## [Action item]
Starting with the line that contains "#[global] Arguments Z.testbit : simpl never." and stopping after the line that contains "assert (Z.testbit (Z.land", return each line below exactly as written, with no others.

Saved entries
(** C integer value of a boolean expression. *)
Definition b2z (b : bool) : Z := if b then 1 else 0.

#[export] Instance eq_dec_Z_bool (x y : Z) : Decision (x = y) := Z.eq_dec x y.

#[global] Arguments Z.testbit : simpl never.
#[global] Arguments Z.land : simpl never.
#[global] Arguments Z.lor : simpl never.
#[global] Arguments Z.lxor : simpl never.
#[global] Arguments Z.ldiff : simpl never.
#[global] Arguments Z.shiftl : simpl never.
#[global] Arguments Z.shiftr : simpl never.
#[global] Arguments Z.modulo : simpl never.
#[global] Arguments Z.div : simpl never.
#[global] Arguments Z.add : simpl never.
#[global] Arguments Z.sub : simpl never.
#[global] Arguments Z.mul : simpl never.
#[global] Arguments Z.opp : simpl never.
#[global] Arguments Z.pow : simpl never.
#[global] Arguments Z.leb : simpl never.
#[global] Arguments Z.ltb : simpl never.
#[global] Arguments Z.eqb : simpl never.
#[global] Arguments Z.min : simpl never.
#[global] Arguments Z.max : simpl never.
#[global] Arguments Z.of_nat : simpl never.
#[global] Arguments Z.to_nat : simpl never.
#[global] Arguments Z.to_pos : simpl never.

(** ** Bit lemmas *)

Lemma has_pow2 x n : 0 <= n -> has x (2 ^ n) = Z.testbit x n.
Proof.
  intros Hn. unfold has.
  destruct (Z.testbit x n) eqn:E.
  - apply negb_true_iff, Z.eqb_neq. intros H.
    assert (Z.testbit (Z.land x (2 ^ n)) n = true) as T.
    { rewrite Z.land_spec, Z.pow2_bits_true by done. by rewrite E. }
    rewrite H, Z.bits_0 in T. done.
  - apply negb_false_iff, Z.eqb_eq. apply Z.bits_inj'. intros i Hi.
    rewrite Z.land_spec, Z.bits_0.
    destruct (decide (i = n)) as [->|].
    + by rewrite E.
    + rewrite Z.pow2_bits_false by lia. apply andb_false_r.
Qed.

Lemma has_shift x n : 0 <= n -> has x (Z.shiftl 1 n) = Z.testbit x n.
Proof. intros Hn. rewrite Z.shiftl_1_l. by apply has_pow2. Qed.

(** Push [Z.testbit] through the bitwise operations. *)
Create Rewrite HintDb zbits.
#[export] Hint Rewrite Z.land_spec Z.lor_spec Z.lxor_spec Z.ldiff_spec
  Z.bits_0 andb_false_r andb_true_r orb_false_r orb_true_r : zbits.
#[export] Hint Rewrite Z.shiftr_spec using lia : zbits.

Lemma testbit_bounded x w i : 0 <= x < 2 ^ w -> 0 <= w <= i -> Z.testbit x i = false.
Proof.
  intros Hx Hi. rewrite <- (Z.mod_small x (2 ^ w)) by done.
  apply Z.mod_pow2_bits_high. lia.
Qed.

Lemma bounded_testbit x w :
  0 <= w -> 0 <= x -> (forall i, w <= i -> Z.testbit x i = false) -> x < 2 ^ w.
Proof.
  intros Hw Hx H.
  destruct (Z.eq_dec x 0) as [->|]; [apply Z.pow_pos_nonneg; lia|].
  destruct (Z.lt_ge_cases x (2 ^ w)) as [|Hge]; [done|exfalso].
  assert (w <= Z.log2 x) as Hl by (apply Z.log2_le_pow2; lia).
  specialize (H _ Hl). rewrite Z.bit_log2 in H by lia. done.
Qed.

Lemma lor_range w x y :
  0 <= w -> 0 <= x < 2 ^ w -> 0 <= y < 2 ^ w -> 0 <= Z.lor x y < 2 ^ w.
Proof.
  intros Hw Hx Hy. split; [apply Z.lor_nonneg; lia|].
  apply bounded_testbit; [done|apply Z.lor_nonneg; lia|].
  intros i Hi. rewrite Z.lor_spec.
  by rewrite !(testbit_bounded _ w) by lia.
Qed.

Lemma land_range_r w x y : 0 <= w -> 0 <= y < 2 ^ w -> 0 <= Z.land x y < 2 ^ w.
Proof.
  intros Hw Hy. assert (0 <= Z.land x y) as H0 by (apply Z.land_nonneg; lia).
  split; [done|]. apply bounded_testbit; [done|done|].
  intros i Hi. rewrite Z.land_spec, (testbit_bounded y w) by lia. apply andb_false_r.
Qed.

Lemma land_range_l w x y : 0 <= w -> 0 <= x < 2 ^ w -> 0 <= Z.land x y < 2 ^ w.
Proof. intros. rewrite Z.land_comm. by apply land_range_r. Qed.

## [Exercise response]
#[global] Arguments Z.testbit : simpl never.
#[global] Arguments Z.land : simpl never.
#[global] Arguments Z.lor : simpl never.
#[global] Arguments Z.lxor : simpl never.
#[global] Arguments Z.ldiff : simpl never.
#[global] Arguments Z.shiftl : simpl never.
#[global] Arguments Z.shiftr : simpl never.
#[global] Arguments Z.modulo : simpl never.
#[global] Arguments Z.div : simpl never.
#[global] Arguments Z.add : simpl never.
#[global] Arguments Z.sub : simpl never.
#[global] Arguments Z.mul : simpl never.
#[global] Arguments Z.opp : simpl never.
#[global] Arguments Z.pow : simpl never.
#[global] Arguments Z.leb : simpl never.
#[global] Arguments Z.ltb : simpl never.
#[global] Arguments Z.eqb : simpl never.
#[global] Arguments Z.min : simpl never.
#[global] Arguments Z.max : simpl never.
#[global] Arguments Z.of_nat : simpl never.
#[global] Arguments Z.to_nat : simpl never.
#[global] Arguments Z.to_pos : simpl never.

(** ** Bit lemmas *)

Lemma has_pow2 x n : 0 <= n -> has x (2 ^ n) = Z.testbit x n.
Proof.
  intros Hn. unfold has.
  destruct (Z.testbit x n) eqn:E.
  - apply negb_true_iff, Z.eqb_neq. intros H.
    assert (Z.testbit (Z.land x (2 ^ n)) n = true) as T.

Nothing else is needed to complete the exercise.